== What this task involves ==
All entries must be transcribed exactly, down to the last character.

--- Records supplied Enclosed Below ---

Lemma said a t cur x : a ∈ agents -> answer a t cur (runId o) = Ok x -> x = says a cur.
Proof. intros Ha Hx. pose proof (Hsays a cur Ha t) as H. cbn in H. by rewrite Hx in H. Qed.

Lemma seq_steps i cur t : i < length agents -> exists e r, seq_step i cur t = (t ++ [e], r) /\ plain e /\ is_run e = true /\
  (forall x, r = Ok x -> x = seq_f i cur).
Proof.
  intros Hi. destruct (lookup_lt_is_Some_2 agents i Hi) as [a Ha]. unfold seq_step, seq_f. rewrite Ha.
  eexists _, _. split; [reflexivity|]. split_and!; [done..|]. intros x. apply said. by eapply list_elem_of_lookup_2.
Qed.

Abbreviation sgood := (good key (length agents) seq_fin seq_f seq_tail input).
Abbreviation swithin := (within key (length agents) seq_fin seq_f seq_tail input).
Abbreviation sideal := (ideal seq_fin seq_f seq_tail (length agents) 0 input).

Lemma repair_within b a schema max : a ∈ agents -> forall more cur,
  hoare (swithin b) (fun _ => True) (swithin b) (repair_loop more a cur schema max (runId o) "Crew.sequential")
    (fun r t => swithin b t /\ repaired more a cur schema = Some r).
Proof.
  intros Ha more. induction more as [|more IH]; intros cur; cbn [repair_loop repaired].
  all: eapply hoare_bind with (Mid := fun p t => parse_output cur schema = Ok p /\ swithin b t);
    [apply hoare_lift; intros t Ht; split; [done|by destruct (parse_output cur schema)]|].
  all: intros [v|e]; apply hoare_pure; intros ->; cbn.
  1,3: by apply hoare_ret.
  - by apply hoare_fail.
  - eapply hoare_bind with (Mid := fun x t => x = says a (Agent.structuredOutputRepairPrompt e) /\ swithin b t);
      [|intros x; apply hoare_pure; intros ->; apply IH].
    apply hoare_emit. intros t Ht. assert (swithin b (t ++ [Ran (name a) (Agent.structuredOutputRepairPrompt e) (runId o)])) by by apply within_plain.
    split_and!; [done..|]. destruct (answer a t _ _) eqn:Ea; [|done]. split; [|done]. by apply said in Ea.
Qed.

--- End of Enclosed Records supplied ---

== Result below ==
Lemma said a t cur x : a ∈ agents -> answer a t cur (runId o) = Ok x -> x = says a cur.
Proof. intros Ha Hx. pose proof (Hsays a cur Ha t) as H. cbn in H. by rewrite Hx in H. Qed.

Lemma seq_steps i cur t : i < length agents -> exists e r, seq_step i cur t = (t ++ [e], r) /\ plain e /\ is_run e = true /\
  (forall x, r = Ok x -> x = seq_f i cur).
Proof.
  intros Hi. destruct (lookup_lt_is_Some_2 agents i Hi) as [a Ha]. unfold seq_step, seq_f. rewrite Ha.
  eexists _, _. split; [reflexivity|]. split_and!; [done..|]. intros x. apply said. by eapply list_elem_of_lookup_2.
Qed.

Abbreviation sgood := (good key (length agents) seq_fin seq_f seq_tail input).
Abbreviation swithin := (within key (length agents) seq_fin seq_f seq_tail input).
Abbreviation sideal := (ideal seq_fin seq_f seq_tail (length agents) 0 input).

Lemma repair_within b a schema max : a ∈ agents -> forall more cur,
  hoare (swithin b) (fun _ => True) (swithin b) (repair_loop more a cur schema max (runId o) "Crew.sequential")
    (fun r t => swithin b t /\ repaired more a cur schema = Some r).
Proof.
  intros Ha more. induction more as [|more IH]; intros cur; cbn [repair_loop repaired].
  all: eapply hoare_bind with (Mid := fun p t => parse_output cur schema = Ok p /\ swithin b t);
    [apply hoare_lift; intros t Ht; split; [done|by destruct (parse_output cur schema)]|].
  all: intros [v|e]; apply hoare_pure; intros ->; cbn.
  1,3: by apply hoare_ret.
  - by apply hoare_fail.
  - eapply hoare_bind with (Mid := fun x t => x = says a (Agent.structuredOutputRepairPrompt e) /\ swithin b t);
      [|intros x; apply hoare_pure; intros ->; apply IH].
    apply hoare_emit. intros t Ht. assert (swithin b (t ++ [Ran (name a) (Agent.structuredOutputRepairPrompt e) (runId o)])) by by apply within_plain.
    split_and!; [done..|]. destruct (answer a t _ _) eqn:Ea; [|done]. split; [|done]. by apply said in Ea.
Qed.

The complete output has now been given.